CHINA’S TRADE SURPLUS with the United States either remained at near record levels or declined significantly following the launch of former US President Donald Trump’s tariffs war in 2018. Which it was depends on whose data you look at. China’s tells the first story; the United States’ the second.
But which is right, and why is there a difference? The New York Fed’s Hunter Clark and Anna Wong, writing on the bank’s Liberty Street Economics blog*, offer answers.
In short, US importers were evading US tariffs. Clark and Wong estimate that the success — and scale — of the efforts cost the United States $10 billion in lost tariff revenue last year.
There is usually a discrepancy between the two countries’ trade reporting. For example, for the decade up to 2018, the deficit with China that the United States reported was on average $95 billion a year larger than the surplus China reported with the United States. But in 2019, the gap started to narrow and last year, for the first time, it reversed.
There is a simple explanation for part of the long-standing discrepancy: China’s exports to Hong Kong that get re-exported to the United States. China counts then as exports to Hong Kong.
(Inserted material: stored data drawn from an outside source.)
Lemma emails_stay_distinct_witness :
  NoDup (map u_email
           (stored_users
              (run_calls demo_generate_password_hash demo_check_password_hash
                 [ Register (py "s4lt") (py "t1") (py "a@x.com") (py "pw") (py "A") (py "B");
                   Register (py "x") (py "t2") (py "a@x.com") (py "other") (py "C") (py "D");
                   Verify (py "a@x.com") (py "pw");
                   Register (py "y") (py "t3") (py "b@x.com") (py "pw") (py "E") (py "F") ]
                 no_file))).
Proof.
  apply (emails_stay_distinct demo_generate_password_hash
           demo_check_password_hash
           [ Register (py "s4lt") (py "t1") (py "a@x.com") (py "pw") (py "A") (py "B");
             Register (py "x") (py "t2") (py "a@x.com") (py "other") (py "C") (py "D");
             Verify (py "a@x.com") (py "pw");
             Register (py "y") (py "t3") (py "b@x.com") (py "pw") (py "E") (py "F") ]
           no_file).
  - reflexivity.
  - simpl. constructor.
Defined.

(** X7: with distinct stored emails, [verify_user] called with the email
    of a stored record decides by the hash of that very record: it
    returns the record when the check accepts the password, and
    ["Incorrect password"] otherwise. *)
Theorem verify_user_stored_record
    (check_password_hash : str -> str -> bool)
    (password : str) (d : disk) (u : user) :
  NoDup (map u_email (stored_users d)) ->
  In u (stored_users d) ->
  fst (verify_user check_password_hash (u_email u) password d)
  = if check_password_hash (u_password u) password
    then (true, PUser u)
    else (false, PStr (py "Incorrect password")).
Proof.
  intros Hnd Hin. rewrite verify_user_eq; simpl.
  rewrite (find_user_loop_unique (u_email u) _ u Hnd Hin eq_refl).
  reflexivity.
Qed.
The United States, not unreasonably, counts them as imports from China.
Two next two most relevant factors are misreporting of exports to get around China’s value-added taxes (VAT) and misreporting of imports to get around tariffs. Since 2018, there may also have been more trade routed through third countries to avoid the “made in China” label.
Clark and Wong say that misreporting of trade to avoid taxes would appear to be highly relevant since 2018. The United States imposed huge tariff increases on China, and that China responded with VAT rebated changes to help Chinese exporters offset the impact of the tariffs.
Unlike most countries, China does not fully rebate VAT on exports, effectively imposing an export tax. China increased the rebate four times in response to US tariffs. The net effect of these VAT policy changes was to incentivize increases in reported export values from China to secure the bigger rebates, both through less under-invoicing and through outright over-invoicing, Clark and Wong suggest, adding:
From the US side, it seems clear that US importers faced incentives to minimize tariff tax liabilities by finding ways to underreport import values from China, perhaps utilizing low-ball invoices provided by their Chinese suppliers. After all, the United States’ tariff hikes against China increased average tariffs on the country from 3 percent in mid-2018 to a peak statutory rate of 17.5 percent in September 2020.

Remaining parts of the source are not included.